The flags are flying at half staff at the Capitol again.

Another heroic man has fallen, not on a distant desert battlefield, but in a schoolyard in Sparks, the most incongruous of places.

Another troubled young man is dead beside that hero, dead far too young and at his own hand.

Again, we mourn. Our leaders struggle in vain for words adequate to describe the horror. There are no words that ever could.

Again, we struggle to understand. “Everybody wants to know why. That’s the big question,” said Sparks Deputy Police Chief Tom Miller, according to the AP. “The answer is, we don’t know right now.” But we may never know, and we certainly couldn’t understand even if we did. There is no reason why that could ever explain.

Instead, we have just the cold, hard facts: A troubled kid brought a Ruger 9mm handgun from his home to school. He shot a student with it. He was confronted by math teacher, coach and former Marine Michael Landsberry on a basketball court. Landsberry walked slowly toward the shooter, hands raised, asking him to surrender.

The kid didn’t. Instead, he shot Landsberry in the chest, before shooting another student in the stomach and finally killing himself with a shot to the head.

Like that, it was over. A man who had served his country in Afghanistan with the Nevada National Guard was gone.

In the emotional aftermath, we search for answers, for some way to make the evil stop. But the truth is, there’s no way to do that, not completely. More laws won’t do it. Laws already prohibit possession of weapons on school grounds, but someone with a heart to do murder will not be stayed. Background checks for gun sales do little good if the gun is taken by someone else. Metal detectors can’t stop someone outside a school. We can make it harder to do violence, and we should, but we can’t ever completely stop it.

We’ll keep asking questions, keep trying to find out what sent a kid to school with a gun and evil intent. Maybe we can figure out a way to do better assessing troubled kids and getting them help sooner.

Then again, all the attention on mental health in the wake of mass shootings didn’t help anybody spot Benjamin Frazier of Las Vegas, a man with a lengthy history of run-ins with the law — from attempted murder in a strip club to punching a bartender to drunken driving.

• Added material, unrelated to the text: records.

Lemma seq_insert_elem k v m p : p ∈ seq_insert k v m → p = (k, v) ∨ p ∈ m.
Proof.
  induction m as [|[k' v'] m IH]; cbn; [set_solver|]. case_match; [set_solver|]. case_match; [set_solver|].
  rewrite !elem_of_cons. tauto.
Qed.
Lemma seq_insert_old k v m p : p ∈ m → p ∈ seq_insert k v m.
Proof.
  induction m as [|[k' v'] m IH]; cbn; [set_solver|]. case_match; [set_solver|]. case_match; [set_solver|].
  rewrite !elem_of_cons. tauto.
Qed.
Lemma seq_insert_new k v m : Forall (λ p, p.1 < k) m → (k, v) ∈ seq_insert k v m.
Proof.
  induction 1 as [|[k' v'] m Hk _ IH]; cbn in *; [set_solver|].
  destruct (Z.ltb_spec k k'); [lia|]. destruct (Z.eqb_spec k k'); [lia|]. by right.
Qed.

Lemma Held_insert H c o seq f k w :
  clients w !! c = Some k → cmdSeq_ (f k) = cmdSeq_ k → cmdSeqOrderMap_ (f k) = seq_insert seq o (cmdSeqOrderMap_ k) →
  Forall (λ p, p.1 < seq) (cmdSeqOrderMap_ k) → seq < cmdSeq_ k →
  Held (o :: H) w → Held H (w <| clients ::= alter f c |>).
Proof.
  intros Hc E1 E2 Hs Hlt [[I1 I2 I3] Hh]. split; [split; [|done..]|].
  - intros j k' Hj. cbn in Hj. apply alter_lookup in Hj as [Hj|(<- & k0 & Hj & ->)]; [by apply I1|]. simplify_eq.
    destruct (I1 _ _ Hc) as [? Hl]. split; [by rewrite E1|]. rewrite E1, E2. apply Forall_forall.
    intros p [->|Hp]%seq_insert_elem; [done|]. rewrite Forall_forall in Hl. auto.
  - assert (HP : ∀ o', o' = o ∨ in_flight o' w → in_flight o' (w <| clients ::= alter f c |>)).
    { intros o' [->|Hf]; unfold in_flight; cbn.
      - apply (Exists_alter_here _ _ _ _ k); [done|]. rewrite E2. apply list_elem_of_fmap. exists (seq, o).
        split; [done|]. by apply seq_insert_new.
      - unfold in_flight in Hf. apply Exists_exists in Hf as (k' & [j Hj]%list_elem_of_lookup & Hin).
        destruct (decide (j = c)) as [->|Hn].
        + simplify_eq. apply (Exists_alter_here _ _ _ _ k); [done|]. rewrite E2.
          apply list_elem_of_fmap in Hin as (p & -> & Hp). by apply list_elem_of_fmap_2, seq_insert_old.
        + apply Exists_exists. exists k'. split; [|done]. apply list_elem_of_lookup. exists j.
          by rewrite list_lookup_alter_ne. }
    intros o' Ho'. destruct (Hh o' Ho') as [[->|?]%elem_of_cons|[?|[?|[?|?]]]];
      [right; right; right; left; auto|by left|right; by left|right; right; by left|right; right; right; left; auto|right; by do 3 right].
Qed.

Lemma sent_snoc c w x : sent c (w <| outs ::= (.++ [x]) |>) = sent c w + (if decide (sent_on c x) then 1 else 0).
Proof. unfold sent. cbn. rewrite filter_app, length_app, filter_cons, filter_nil. case_decide; cbn; lia. Qed.

(** The number is drawn and the command written. *)
Lemma Held_draw H c k msg w :
  let w1 := w <| clients ::= alter (λ k', k' <| cmdSeq_ := u32 (cmdSeq_ k + 1) |>) c |> <| outs ::= (.++ [Sent c msg]) |> in
  few w1 → clients w !! c = Some k → Held H w →
  Held H w1 ∧ Forall (λ p, p.1 < cmdSeq_ k) (cmdSeqOrderMap_ k) ∧ u32 (cmdSeq_ k + 1) = cmdSeq_ k + 1.
Proof.
  intros w1 Hf Hc [Hi Hh]. pose proof (i_seq _ Hi _ _ Hc) as [Hb Hl].
  assert (E1 : sent c w1 = sent c w + 1) by (unfold w1; rewrite sent_snoc; by case_decide).
  assert (Hw : ∀ j, sent j w <= sent j w1) by (intros j; apply sent_prefix; by apply prefix_app_r).
  assert (Eu : u32 (cmdSeq_ k + 1) = cmdSeq_ k + 1).
  { apply wrap_u_id. unfold in_u. specialize (Hf c). lia. }
  split_and!; [|done..]. split; [split|].
  - intros j k' Hj. cbn in Hj. apply alter_lookup in Hj as [Hj|(<- & k0 & Hj & ->)].
    + destruct (i_seq _ Hi _ _ Hj). split; [specialize (Hw j); lia|done].
    + simplify_eq. cbn. rewrite Eu. split; [cbn; lia|]. eapply Forall_impl; [done|]. cbn. lia.
  - apply Hi.
  - apply Hi.
  - intros o Ho. destruct (Hh o Ho) as [?|[?|[?|[Hq|[?|(cb & r & l & Hx)]]]]];
      [by left|right; by left|right; right; by left| |right; do 3 right; by left|].
    + right; right; right; left. by apply Exists_alter.
    + right; do 4 right. exists cb, r, l. apply elem_of_app. by left.
Qed.
(** ** Connections *)

Lemma okm_on_connect c state err w : Good w → okm (on_connect c state err) (λ _ _, True) w.
Proof. intros G. unfold on_connect. ok. Qed.
Lemma okm_finish_order o f w : Good w → has w (r_order o) → same_cb f → okm (finish_order o f) (λ _ _, True) w.
Proof. intros G Ho Hf. unfold finish_order. ok. Qed.
Lemma okm_each {A} (f : A → M ()) l w :
  Good w → (∀ x w', x ∈ l → Good w' → le w w' → okm (f x) (λ _ _, True) w') → okm (op_each f l) (λ _ _, True) w.
Proof.
  revert w. induction l as [|x l IH]; intros w G Hf; cbn [op_each]; [by apply okm_ret|].
  eapply okm_bind; [apply Hf; [left|done|done]|]. intros _ w1 G1 L1 _. apply IH; [done|].
  intros y w2 Hy G2 L2. apply Hf; [by right|done|by etrans].
Qed.
Lemma okm_clearCmdReqBuf c w : Good w → okm (clearCmdReqBuf c) (λ _ _, True) w.
Proof.
  intros G. unfold clearCmdReqBuf. ok_step. apply okm_each; [done|]. intros p w' Hp G' L'.
  apply okm_finish_order; [done| |by intros []]. eapply (has_le _ _ (r_order p.2)); [done|].
  match goal with H : has w (r_map _) |- _ => cbn in H; rewrite Forall_forall in H; by apply H end.
Qed.
#[export] Hint Resolve okm_on_connect okm_clearCmdReqBuf : okm.
Lemma okm_freeTimeEvent c w : Good w → okm (freeTimeEvent c) (λ _ _, True) w.
Proof. intros G. unfold freeTimeEvent. ok. Qed.
#[export] Hint Resolve okm_freeTimeEvent : okm.
Lemma okm_disConnect_with c b m w :
  Good w → (∀ w, Good w → okm m (λ _ _, True) w) → okm (disConnect_with c b m) (λ _ _, True) w.
Proof.
  intros G Hm. unfold disConnect_with. ok_step. ok_step; [ok|]. ok_step. ok_step.
  eapply (okm_bind _ _ (λ _ _, True)); [|ok_intro; ok]. destruct (client_ _ && b); [|ok].
  eapply okm_bind; [by apply Hm|]. ok_intro. ok.
Qed.
Lemma okm_disconnectCallback c err w : Good w → okm (disconnectCallback c err) (λ _ _, True) w.
Proof.
  intros G. unfold disconnectCallback. ok_step.
  eapply okm_bind; [apply okm_disConnect_with; [done|intros; by apply okm_ret]|]. ok_intro. ok.
Qed.
Lemma okm_disConnect c b sync w : Good w → okm (disConnect c b sync) (λ _ _, True) w.
Proof.
  intros G. apply okm_disConnect_with; [done|]. intros. destruct sync; [by apply okm_disconnectCallback|by apply okm_ret].
Qed.
#[export] Hint Resolve okm_disconnectCallback okm_disConnect : okm.
Lemma okm_connectTimeout c sync w : Good w → okm (connectTimeout c sync) (λ _ _, True) w.
Proof. intros G. unfold connectTimeout. ok. Qed.
Lemma okm_setStateConnected c now w : Good w → okm (setStateConnected c now) (λ _ _, True) w.
Proof. intros G. unfold setStateConnected. ok. Qed.
#[export] Hint Resolve okm_connectTimeout okm_setStateConnected : okm.
Lemma okm_connectCallback c failed now w : Good w → okm (connectCallback c failed now) (λ _ _, True) w.
Proof. intros G. unfold connectCallback. ok. Qed.
Lemma okm_connectServer c b ans w : Good w → okm (connectServer c b ans) (λ _ _, True) w.
Proof. intros G. unfold connectServer. ok. Qed.
#[export] Hint Resolve okm_connectCallback okm_connectServer : okm.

As the Review-Journal’s Mike Blasky and Francis McCabe reported, Frazier visited the temporary home of Drai’s nightclub inside Bally’s, found things not to his liking and demanded his $30 cover charge back. An argument ensued, one that Frazier ended by allegedly pulling a .38-caliber revolver and opening fire.

Two security guards were hurt, but a man named Kenneth Brown tackled Frazier in an attempt to stop his rampage. Brown was killed in the struggle. Amazingly, his mother said she forgives Frazier for his senseless act of violence. “I forgive the man that shot my son, because of my faith,” said Norma Sattiewhite, Brown’s mother. “I am a child of God. That’s the only thing giving me strength.”

The rest of us might be tempted to paraphrase another child of God, in another moment of senseless murder: My God, my God, why have you forsaken us? That particular child of God forgave as well.

Amid the pain and grief, we can look to the bravery of Michael Landsberry and Kenneth Brown, men who acted to save lives in total disregard of their own. We can look to the faith and forgiveness of a grieving mother. We can hope that the good of this world somehow outweighs the bad. And we can know that the flags at the Capitol will fly at full staff again.